TRY IT:
In the entries below, find the line with "Record Mat := mkMat" and the line with "src)) (mat_type m)"; give again those lines and every line between them, exactly.

TASK INPUTS:
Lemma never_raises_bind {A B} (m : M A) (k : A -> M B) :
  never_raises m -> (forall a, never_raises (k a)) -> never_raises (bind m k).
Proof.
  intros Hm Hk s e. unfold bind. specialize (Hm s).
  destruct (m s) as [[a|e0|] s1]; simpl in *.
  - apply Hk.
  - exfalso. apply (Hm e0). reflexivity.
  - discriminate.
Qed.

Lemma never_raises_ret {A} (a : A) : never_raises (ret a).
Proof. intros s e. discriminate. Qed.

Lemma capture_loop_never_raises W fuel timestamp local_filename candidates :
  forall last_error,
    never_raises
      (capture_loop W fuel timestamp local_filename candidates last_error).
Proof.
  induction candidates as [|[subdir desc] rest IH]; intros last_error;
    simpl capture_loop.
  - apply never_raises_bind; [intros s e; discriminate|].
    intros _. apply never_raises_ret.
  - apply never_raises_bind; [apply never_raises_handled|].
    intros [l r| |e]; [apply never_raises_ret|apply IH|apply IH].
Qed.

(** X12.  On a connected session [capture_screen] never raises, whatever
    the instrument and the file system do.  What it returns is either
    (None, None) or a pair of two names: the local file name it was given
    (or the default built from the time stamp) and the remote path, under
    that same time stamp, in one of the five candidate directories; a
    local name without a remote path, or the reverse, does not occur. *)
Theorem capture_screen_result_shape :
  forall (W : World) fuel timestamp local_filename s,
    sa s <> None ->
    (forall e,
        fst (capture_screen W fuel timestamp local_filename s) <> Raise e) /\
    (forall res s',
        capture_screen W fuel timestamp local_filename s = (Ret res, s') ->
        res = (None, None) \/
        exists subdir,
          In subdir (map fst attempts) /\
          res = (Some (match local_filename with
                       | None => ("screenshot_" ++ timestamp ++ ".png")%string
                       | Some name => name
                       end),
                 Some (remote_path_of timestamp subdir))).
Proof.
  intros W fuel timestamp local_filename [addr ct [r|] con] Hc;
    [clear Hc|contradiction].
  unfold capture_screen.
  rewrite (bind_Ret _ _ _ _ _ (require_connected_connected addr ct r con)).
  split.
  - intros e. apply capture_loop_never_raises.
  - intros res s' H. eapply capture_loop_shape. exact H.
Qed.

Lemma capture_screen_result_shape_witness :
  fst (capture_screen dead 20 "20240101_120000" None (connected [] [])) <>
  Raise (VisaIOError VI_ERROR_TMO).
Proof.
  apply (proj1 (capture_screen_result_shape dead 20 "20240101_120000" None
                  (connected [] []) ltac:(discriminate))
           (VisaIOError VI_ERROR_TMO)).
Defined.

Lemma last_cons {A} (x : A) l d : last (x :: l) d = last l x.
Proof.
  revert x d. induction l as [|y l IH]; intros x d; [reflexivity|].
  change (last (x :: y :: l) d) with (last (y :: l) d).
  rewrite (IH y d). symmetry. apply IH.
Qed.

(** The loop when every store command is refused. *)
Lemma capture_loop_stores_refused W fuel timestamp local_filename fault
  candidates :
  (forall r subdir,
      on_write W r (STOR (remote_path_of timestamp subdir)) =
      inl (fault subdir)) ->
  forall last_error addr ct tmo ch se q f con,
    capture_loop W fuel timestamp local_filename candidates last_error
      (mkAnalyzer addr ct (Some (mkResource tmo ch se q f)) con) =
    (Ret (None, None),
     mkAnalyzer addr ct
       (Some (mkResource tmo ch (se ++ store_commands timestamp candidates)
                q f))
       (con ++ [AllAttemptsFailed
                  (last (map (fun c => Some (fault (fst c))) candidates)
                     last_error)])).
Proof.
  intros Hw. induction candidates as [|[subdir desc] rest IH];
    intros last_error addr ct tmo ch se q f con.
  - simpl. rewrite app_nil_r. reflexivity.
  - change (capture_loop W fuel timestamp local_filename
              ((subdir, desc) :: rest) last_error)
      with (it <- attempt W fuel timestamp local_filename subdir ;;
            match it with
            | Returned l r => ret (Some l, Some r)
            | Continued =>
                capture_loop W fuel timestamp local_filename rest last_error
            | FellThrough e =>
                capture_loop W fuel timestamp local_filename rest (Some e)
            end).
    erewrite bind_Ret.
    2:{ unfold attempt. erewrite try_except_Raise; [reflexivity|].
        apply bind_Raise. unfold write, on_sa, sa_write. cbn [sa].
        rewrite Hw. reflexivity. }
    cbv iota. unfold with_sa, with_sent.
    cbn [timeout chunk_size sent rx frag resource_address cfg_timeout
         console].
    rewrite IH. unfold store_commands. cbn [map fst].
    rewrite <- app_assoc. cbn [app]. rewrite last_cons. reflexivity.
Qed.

---

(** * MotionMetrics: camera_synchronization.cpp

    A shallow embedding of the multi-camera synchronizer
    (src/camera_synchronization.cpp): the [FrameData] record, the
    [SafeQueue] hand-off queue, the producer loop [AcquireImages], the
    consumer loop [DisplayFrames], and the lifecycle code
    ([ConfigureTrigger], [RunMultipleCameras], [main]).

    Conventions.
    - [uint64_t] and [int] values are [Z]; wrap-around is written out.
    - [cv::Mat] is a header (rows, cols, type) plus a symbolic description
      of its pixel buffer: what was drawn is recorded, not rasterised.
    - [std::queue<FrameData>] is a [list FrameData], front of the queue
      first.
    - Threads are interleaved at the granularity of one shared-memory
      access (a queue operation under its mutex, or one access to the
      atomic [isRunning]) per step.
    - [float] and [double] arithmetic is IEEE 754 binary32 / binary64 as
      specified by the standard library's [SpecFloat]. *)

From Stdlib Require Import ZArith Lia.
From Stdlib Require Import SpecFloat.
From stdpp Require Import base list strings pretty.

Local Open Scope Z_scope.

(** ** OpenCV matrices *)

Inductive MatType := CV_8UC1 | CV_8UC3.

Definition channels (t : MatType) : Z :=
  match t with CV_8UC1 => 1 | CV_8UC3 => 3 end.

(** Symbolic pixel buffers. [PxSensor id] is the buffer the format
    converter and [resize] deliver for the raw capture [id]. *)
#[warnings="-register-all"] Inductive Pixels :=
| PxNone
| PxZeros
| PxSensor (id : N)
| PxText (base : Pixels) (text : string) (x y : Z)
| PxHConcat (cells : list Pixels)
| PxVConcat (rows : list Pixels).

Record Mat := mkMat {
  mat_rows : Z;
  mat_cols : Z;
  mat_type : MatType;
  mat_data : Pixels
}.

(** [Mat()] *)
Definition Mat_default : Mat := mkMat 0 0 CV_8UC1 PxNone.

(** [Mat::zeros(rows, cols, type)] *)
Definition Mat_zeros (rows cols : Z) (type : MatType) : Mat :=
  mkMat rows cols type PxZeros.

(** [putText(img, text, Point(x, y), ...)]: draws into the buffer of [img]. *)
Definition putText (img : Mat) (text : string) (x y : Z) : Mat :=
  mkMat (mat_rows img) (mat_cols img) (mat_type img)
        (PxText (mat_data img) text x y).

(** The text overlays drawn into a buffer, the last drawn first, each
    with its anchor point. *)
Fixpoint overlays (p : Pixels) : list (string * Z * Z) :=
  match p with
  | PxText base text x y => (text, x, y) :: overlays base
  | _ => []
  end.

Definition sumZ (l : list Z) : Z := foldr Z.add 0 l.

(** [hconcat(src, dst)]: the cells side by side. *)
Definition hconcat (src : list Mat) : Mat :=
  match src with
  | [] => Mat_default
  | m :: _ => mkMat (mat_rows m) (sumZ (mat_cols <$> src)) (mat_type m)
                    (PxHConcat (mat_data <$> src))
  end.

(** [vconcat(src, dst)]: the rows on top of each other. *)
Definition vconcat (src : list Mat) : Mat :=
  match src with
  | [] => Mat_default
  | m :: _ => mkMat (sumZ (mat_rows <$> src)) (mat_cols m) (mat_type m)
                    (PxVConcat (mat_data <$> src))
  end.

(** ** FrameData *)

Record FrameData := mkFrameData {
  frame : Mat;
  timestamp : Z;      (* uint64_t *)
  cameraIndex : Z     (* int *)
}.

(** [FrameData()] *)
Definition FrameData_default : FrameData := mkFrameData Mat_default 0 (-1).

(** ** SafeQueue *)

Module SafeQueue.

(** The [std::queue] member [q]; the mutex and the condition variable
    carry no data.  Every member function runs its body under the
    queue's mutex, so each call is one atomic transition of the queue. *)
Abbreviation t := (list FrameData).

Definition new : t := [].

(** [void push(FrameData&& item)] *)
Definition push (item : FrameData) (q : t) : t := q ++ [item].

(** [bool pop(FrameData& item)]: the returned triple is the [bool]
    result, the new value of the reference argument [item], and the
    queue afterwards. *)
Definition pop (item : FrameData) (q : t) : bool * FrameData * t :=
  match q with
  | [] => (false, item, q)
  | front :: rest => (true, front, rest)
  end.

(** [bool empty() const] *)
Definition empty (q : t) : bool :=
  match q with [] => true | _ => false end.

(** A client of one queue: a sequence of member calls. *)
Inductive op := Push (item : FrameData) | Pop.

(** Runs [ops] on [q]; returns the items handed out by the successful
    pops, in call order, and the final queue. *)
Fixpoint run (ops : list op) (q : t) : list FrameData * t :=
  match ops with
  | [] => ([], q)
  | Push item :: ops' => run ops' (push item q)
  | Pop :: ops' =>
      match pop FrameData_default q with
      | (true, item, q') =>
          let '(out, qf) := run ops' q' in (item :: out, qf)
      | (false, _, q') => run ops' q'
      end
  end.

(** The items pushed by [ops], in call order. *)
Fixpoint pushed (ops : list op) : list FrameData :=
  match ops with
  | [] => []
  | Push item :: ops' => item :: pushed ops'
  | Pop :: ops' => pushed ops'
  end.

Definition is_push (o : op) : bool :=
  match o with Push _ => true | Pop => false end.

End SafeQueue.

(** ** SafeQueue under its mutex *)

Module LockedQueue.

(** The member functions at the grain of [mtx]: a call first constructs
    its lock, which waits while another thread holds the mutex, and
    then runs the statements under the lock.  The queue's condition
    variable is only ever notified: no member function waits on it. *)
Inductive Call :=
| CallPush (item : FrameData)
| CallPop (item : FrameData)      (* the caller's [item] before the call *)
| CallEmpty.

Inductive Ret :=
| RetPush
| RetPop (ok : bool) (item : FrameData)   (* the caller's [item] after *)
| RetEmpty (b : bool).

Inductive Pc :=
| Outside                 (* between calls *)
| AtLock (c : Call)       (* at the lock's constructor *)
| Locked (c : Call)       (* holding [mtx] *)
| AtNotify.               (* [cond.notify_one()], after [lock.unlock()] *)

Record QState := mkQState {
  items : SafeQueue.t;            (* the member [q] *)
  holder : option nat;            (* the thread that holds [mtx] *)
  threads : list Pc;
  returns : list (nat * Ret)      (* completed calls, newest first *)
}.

* * *

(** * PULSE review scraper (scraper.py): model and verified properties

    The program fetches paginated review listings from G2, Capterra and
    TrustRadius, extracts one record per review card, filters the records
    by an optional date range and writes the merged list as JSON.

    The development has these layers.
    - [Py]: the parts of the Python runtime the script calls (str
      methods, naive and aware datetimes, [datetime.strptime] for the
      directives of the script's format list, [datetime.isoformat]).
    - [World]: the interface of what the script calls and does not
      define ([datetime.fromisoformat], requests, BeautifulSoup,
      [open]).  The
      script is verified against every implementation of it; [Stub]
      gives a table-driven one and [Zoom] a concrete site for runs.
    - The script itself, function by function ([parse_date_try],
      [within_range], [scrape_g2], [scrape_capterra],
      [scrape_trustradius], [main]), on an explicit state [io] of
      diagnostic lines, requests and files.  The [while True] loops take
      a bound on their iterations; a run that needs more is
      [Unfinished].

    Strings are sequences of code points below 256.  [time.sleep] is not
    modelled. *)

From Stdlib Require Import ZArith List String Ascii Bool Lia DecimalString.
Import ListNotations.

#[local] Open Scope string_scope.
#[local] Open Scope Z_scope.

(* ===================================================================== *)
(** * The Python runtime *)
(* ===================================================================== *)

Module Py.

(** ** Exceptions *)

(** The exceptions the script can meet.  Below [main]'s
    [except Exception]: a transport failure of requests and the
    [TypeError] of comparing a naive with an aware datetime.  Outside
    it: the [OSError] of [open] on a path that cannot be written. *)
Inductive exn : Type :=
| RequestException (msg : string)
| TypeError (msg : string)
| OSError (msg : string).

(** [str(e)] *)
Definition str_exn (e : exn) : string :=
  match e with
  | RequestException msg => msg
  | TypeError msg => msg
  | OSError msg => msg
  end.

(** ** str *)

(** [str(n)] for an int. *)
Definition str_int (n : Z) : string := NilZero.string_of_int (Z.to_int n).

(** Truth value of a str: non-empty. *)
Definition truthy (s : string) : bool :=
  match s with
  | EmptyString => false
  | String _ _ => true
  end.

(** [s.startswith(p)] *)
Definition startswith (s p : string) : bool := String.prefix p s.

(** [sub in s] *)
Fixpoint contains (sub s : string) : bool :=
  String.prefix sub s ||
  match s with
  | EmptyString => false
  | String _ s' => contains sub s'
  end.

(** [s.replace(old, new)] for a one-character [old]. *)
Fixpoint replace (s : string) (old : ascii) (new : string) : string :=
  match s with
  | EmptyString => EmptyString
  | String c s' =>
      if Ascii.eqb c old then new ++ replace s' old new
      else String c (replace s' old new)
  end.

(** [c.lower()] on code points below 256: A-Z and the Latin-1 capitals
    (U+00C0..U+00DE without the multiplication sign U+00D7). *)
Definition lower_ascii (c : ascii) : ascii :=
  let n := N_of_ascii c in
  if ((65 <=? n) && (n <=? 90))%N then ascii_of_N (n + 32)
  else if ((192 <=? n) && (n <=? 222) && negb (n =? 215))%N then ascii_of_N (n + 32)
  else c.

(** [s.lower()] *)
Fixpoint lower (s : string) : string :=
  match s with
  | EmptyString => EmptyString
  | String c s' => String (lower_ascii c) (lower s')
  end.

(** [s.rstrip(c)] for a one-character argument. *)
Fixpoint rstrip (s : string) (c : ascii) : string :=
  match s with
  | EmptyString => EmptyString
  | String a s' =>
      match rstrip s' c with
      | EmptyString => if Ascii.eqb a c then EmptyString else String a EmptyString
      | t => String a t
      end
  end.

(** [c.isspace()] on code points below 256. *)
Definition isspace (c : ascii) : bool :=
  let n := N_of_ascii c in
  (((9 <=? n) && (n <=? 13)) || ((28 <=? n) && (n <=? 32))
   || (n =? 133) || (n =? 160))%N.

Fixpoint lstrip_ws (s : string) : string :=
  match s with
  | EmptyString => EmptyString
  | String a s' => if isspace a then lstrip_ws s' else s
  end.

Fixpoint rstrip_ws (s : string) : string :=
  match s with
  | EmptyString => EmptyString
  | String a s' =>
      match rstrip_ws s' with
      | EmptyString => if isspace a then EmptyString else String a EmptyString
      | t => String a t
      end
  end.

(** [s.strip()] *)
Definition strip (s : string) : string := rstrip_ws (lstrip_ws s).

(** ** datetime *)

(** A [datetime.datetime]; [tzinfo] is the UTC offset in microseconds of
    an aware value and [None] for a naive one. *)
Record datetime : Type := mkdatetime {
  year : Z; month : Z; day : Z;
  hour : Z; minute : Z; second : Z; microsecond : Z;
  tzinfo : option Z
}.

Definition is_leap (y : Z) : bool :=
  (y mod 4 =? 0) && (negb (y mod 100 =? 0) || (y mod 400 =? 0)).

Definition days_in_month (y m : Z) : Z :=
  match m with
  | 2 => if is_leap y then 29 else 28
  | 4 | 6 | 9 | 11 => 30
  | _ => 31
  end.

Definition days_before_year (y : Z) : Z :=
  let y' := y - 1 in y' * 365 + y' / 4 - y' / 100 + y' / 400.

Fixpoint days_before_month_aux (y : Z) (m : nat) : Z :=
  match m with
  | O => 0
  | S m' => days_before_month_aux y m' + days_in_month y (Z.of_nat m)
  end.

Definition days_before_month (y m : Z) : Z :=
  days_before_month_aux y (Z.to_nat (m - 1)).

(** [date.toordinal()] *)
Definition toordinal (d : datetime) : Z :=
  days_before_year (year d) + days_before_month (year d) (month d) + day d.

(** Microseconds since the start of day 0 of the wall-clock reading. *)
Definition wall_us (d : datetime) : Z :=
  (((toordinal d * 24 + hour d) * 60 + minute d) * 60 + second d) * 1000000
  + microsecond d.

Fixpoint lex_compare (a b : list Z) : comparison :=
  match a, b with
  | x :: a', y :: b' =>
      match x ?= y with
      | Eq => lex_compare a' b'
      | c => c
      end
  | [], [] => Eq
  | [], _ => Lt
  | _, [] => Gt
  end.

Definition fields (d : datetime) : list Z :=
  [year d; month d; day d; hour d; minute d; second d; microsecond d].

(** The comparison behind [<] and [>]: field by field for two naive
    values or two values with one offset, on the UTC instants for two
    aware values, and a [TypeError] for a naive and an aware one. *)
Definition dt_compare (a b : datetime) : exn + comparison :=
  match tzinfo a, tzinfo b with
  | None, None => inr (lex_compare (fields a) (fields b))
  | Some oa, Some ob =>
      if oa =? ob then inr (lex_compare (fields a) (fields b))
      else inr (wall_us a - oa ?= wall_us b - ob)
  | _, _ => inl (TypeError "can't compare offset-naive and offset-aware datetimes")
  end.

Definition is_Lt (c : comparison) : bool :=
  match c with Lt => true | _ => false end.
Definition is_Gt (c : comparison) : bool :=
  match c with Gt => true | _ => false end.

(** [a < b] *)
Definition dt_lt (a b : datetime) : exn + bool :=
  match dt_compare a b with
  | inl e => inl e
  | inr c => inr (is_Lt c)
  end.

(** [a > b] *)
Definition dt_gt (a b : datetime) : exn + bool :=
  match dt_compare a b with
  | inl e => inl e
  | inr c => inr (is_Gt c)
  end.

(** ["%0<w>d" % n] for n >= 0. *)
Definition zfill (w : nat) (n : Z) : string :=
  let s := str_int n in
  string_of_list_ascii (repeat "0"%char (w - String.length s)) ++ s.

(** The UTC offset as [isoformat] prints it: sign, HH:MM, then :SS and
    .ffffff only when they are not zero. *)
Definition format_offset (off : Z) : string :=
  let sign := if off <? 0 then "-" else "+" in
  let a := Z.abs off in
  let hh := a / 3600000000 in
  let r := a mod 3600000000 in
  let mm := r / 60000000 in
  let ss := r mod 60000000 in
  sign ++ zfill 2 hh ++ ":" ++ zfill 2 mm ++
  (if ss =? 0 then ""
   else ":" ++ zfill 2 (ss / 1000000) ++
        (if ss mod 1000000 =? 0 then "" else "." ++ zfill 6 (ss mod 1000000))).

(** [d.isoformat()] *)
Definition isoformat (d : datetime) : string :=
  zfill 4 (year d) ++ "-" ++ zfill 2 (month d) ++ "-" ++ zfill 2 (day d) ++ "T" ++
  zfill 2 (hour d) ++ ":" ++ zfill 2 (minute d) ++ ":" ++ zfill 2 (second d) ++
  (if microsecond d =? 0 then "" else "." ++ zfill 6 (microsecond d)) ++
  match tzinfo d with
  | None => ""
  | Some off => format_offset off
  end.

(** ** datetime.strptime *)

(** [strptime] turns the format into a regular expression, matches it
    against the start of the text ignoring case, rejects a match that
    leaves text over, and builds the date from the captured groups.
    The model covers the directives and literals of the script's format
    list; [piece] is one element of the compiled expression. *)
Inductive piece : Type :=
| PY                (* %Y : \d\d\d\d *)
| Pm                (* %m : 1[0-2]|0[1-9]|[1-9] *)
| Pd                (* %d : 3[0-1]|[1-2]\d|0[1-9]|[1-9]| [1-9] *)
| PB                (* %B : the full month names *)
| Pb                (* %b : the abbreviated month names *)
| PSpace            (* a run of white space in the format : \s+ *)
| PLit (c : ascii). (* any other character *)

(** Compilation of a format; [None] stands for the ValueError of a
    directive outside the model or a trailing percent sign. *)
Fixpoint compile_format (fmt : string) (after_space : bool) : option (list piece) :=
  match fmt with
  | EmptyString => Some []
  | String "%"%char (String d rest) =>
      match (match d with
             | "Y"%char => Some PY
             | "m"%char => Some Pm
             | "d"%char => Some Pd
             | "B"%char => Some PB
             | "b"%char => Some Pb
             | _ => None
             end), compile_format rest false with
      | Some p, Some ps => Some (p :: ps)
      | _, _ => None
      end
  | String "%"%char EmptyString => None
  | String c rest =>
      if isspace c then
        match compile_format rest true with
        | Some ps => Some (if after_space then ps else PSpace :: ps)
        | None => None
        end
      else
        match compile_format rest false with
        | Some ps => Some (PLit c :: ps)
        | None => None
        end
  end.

RESULT OF THE TASK:
Record Mat := mkMat {
  mat_rows : Z;
  mat_cols : Z;
  mat_type : MatType;
  mat_data : Pixels
}.

(** [Mat()] *)
Definition Mat_default : Mat := mkMat 0 0 CV_8UC1 PxNone.

(** [Mat::zeros(rows, cols, type)] *)
Definition Mat_zeros (rows cols : Z) (type : MatType) : Mat :=
  mkMat rows cols type PxZeros.

(** [putText(img, text, Point(x, y), ...)]: draws into the buffer of [img]. *)
Definition putText (img : Mat) (text : string) (x y : Z) : Mat :=
  mkMat (mat_rows img) (mat_cols img) (mat_type img)
        (PxText (mat_data img) text x y).

(** The text overlays drawn into a buffer, the last drawn first, each
    with its anchor point. *)
Fixpoint overlays (p : Pixels) : list (string * Z * Z) :=
  match p with
  | PxText base text x y => (text, x, y) :: overlays base
  | _ => []
  end.

Definition sumZ (l : list Z) : Z := foldr Z.add 0 l.

(** [hconcat(src, dst)]: the cells side by side. *)
Definition hconcat (src : list Mat) : Mat :=
  match src with
  | [] => Mat_default
  | m :: _ => mkMat (mat_rows m) (sumZ (mat_cols <$> src)) (mat_type m)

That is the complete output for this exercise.